Data to use:
(** * Field indices of datacore ([src/index/storage/fields.ts])

    A shallow embedding of the four [FieldIndex] implementations
    ([EverythingFieldIndex], [IdFieldIndex], [SetFieldIndex],
    [BTreeFieldIndex]) together with the properties their specification
    states about them.

    Layout:
    - [JSSet], [JSArray] : the ECMAScript [Set<string>] (insertion ordered)
                           and the two array methods the classes call.
    - [Literals]         : the interface of [expression/literal] they use.
    - [BTree]            : the sorted map of the [sorted-btree] package.
    - [FieldIndex] and one module per class of [fields.ts], with the names
      of the source; sets are held by value there.
    - [Sample]           : a small type of field values to run examples on.
    - [Store]            : the two classes that own sets once more, over a
                           store of [Set] objects, where [all()] hands out a
                           reference; it refines the model by value.
    - [DatacorePlugin]   : the script roots in the plugin settings of
                           [src/main.ts]: saving, restoring, adding and
                           removing them.
    - Properties: sets, the comparator, the sorted map, the indices, then
      the statements of the specification, numbered C1 to C10 as there.
    - Further properties of the code, numbered from X1: the order of the
      traversals, single calls and arbitrary runs, the [Set] objects handed
      out, and the script roots. *)

From stdpp Require Import base list strings gmap sorting.
From Stdlib Require Import ZArith Lia.

Local Open Scope Z_scope.

(** ** Outcome of a method call

    A [void] method either returns or throws; in both cases the receiver is
    left in some state. *)
Inductive outcome (A : Type) : Type :=
| Returned (a : A)
| Threw (a : A).
Arguments Returned {A} a.
Arguments Threw {A} a.

(** ** ECMAScript [Set<string>]

    A [Set] iterates in insertion order and holds no value twice: a list
    without duplicates, oldest element first. *)
Module JSSet.

Abbreviation t := (list string) (only parsing).

(** [new Set()] *)
Definition empty : t := [].

(** [s.has(x)] *)
Definition has (x : string) (s : t) : bool := bool_decide (x ∈ s).

(** [s.add(x)]: appended at the end unless already there. *)
Definition add (x : string) (s : t) : t :=
  if has x s then s else s ++ [x].

(** [s.delete(x)] *)
Definition delete (x : string) (s : t) : t :=
  filter (λ y, y ≠ x) s.

(** [s.size] *)
Definition size (s : t) : Z := Z.of_nat (length s).

(** [new Set(iterable)]: the elements are added one after the other. *)
Definition of_list (l : list string) : t :=
  foldl (λ s x, add x s) empty l.

(** [[...s]] *)
Definition to_list (s : t) : list string := s.

End JSSet.

(** ** [Array.prototype.sort]

    The sort of ECMAScript is stable.  Elements are inserted one after the
    other, each behind the elements that do not compare greater than it. *)
Module JSArray.

Fixpoint sort_insert (cmp : string → string → Z) (x : string) (l : list string)
  : list string :=
  match l with
  | [] => [x]
  | y :: rest =>
      if cmp y x <=? 0 then y :: sort_insert cmp x rest else x :: y :: rest
  end.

What needs to be done: Transcribe all the entries, keeping each one exactly as it is.

Solution:
(** * Field indices of datacore ([src/index/storage/fields.ts])

    A shallow embedding of the four [FieldIndex] implementations
    ([EverythingFieldIndex], [IdFieldIndex], [SetFieldIndex],
    [BTreeFieldIndex]) together with the properties their specification
    states about them.

    Layout:
    - [JSSet], [JSArray] : the ECMAScript [Set<string>] (insertion ordered)
                           and the two array methods the classes call.
    - [Literals]         : the interface of [expression/literal] they use.
    - [BTree]            : the sorted map of the [sorted-btree] package.
    - [FieldIndex] and one module per class of [fields.ts], with the names
      of the source; sets are held by value there.
    - [Sample]           : a small type of field values to run examples on.
    - [Store]            : the two classes that own sets once more, over a
                           store of [Set] objects, where [all()] hands out a
                           reference; it refines the model by value.
    - [DatacorePlugin]   : the script roots in the plugin settings of
                           [src/main.ts]: saving, restoring, adding and
                           removing them.
    - Properties: sets, the comparator, the sorted map, the indices, then
      the statements of the specification, numbered C1 to C10 as there.
    - Further properties of the code, numbered from X1: the order of the
      traversals, single calls and arbitrary runs, the [Set] objects handed
      out, and the script roots. *)

From stdpp Require Import base list strings gmap sorting.
From Stdlib Require Import ZArith Lia.

Local Open Scope Z_scope.

(** ** Outcome of a method call

    A [void] method either returns or throws; in both cases the receiver is
    left in some state. *)
Inductive outcome (A : Type) : Type :=
| Returned (a : A)
| Threw (a : A).
Arguments Returned {A} a.
Arguments Threw {A} a.

(** ** ECMAScript [Set<string>]

    A [Set] iterates in insertion order and holds no value twice: a list
    without duplicates, oldest element first. *)
Module JSSet.

Abbreviation t := (list string) (only parsing).

(** [new Set()] *)
Definition empty : t := [].

(** [s.has(x)] *)
Definition has (x : string) (s : t) : bool := bool_decide (x ∈ s).

(** [s.add(x)]: appended at the end unless already there. *)
Definition add (x : string) (s : t) : t :=
  if has x s then s else s ++ [x].

(** [s.delete(x)] *)
Definition delete (x : string) (s : t) : t :=
  filter (λ y, y ≠ x) s.

(** [s.size] *)
Definition size (s : t) : Z := Z.of_nat (length s).

(** [new Set(iterable)]: the elements are added one after the other. *)
Definition of_list (l : list string) : t :=
  foldl (λ s x, add x s) empty l.

(** [[...s]] *)
Definition to_list (s : t) : list string := s.

End JSSet.

(** ** [Array.prototype.sort]

    The sort of ECMAScript is stable.  Elements are inserted one after the
    other, each behind the elements that do not compare greater than it. *)
Module JSArray.

Fixpoint sort_insert (cmp : string → string → Z) (x : string) (l : list string)
  : list string :=
  match l with
  | [] => [x]
  | y :: rest =>
      if cmp y x <=? 0 then y :: sort_insert cmp x rest else x :: y :: rest
  end.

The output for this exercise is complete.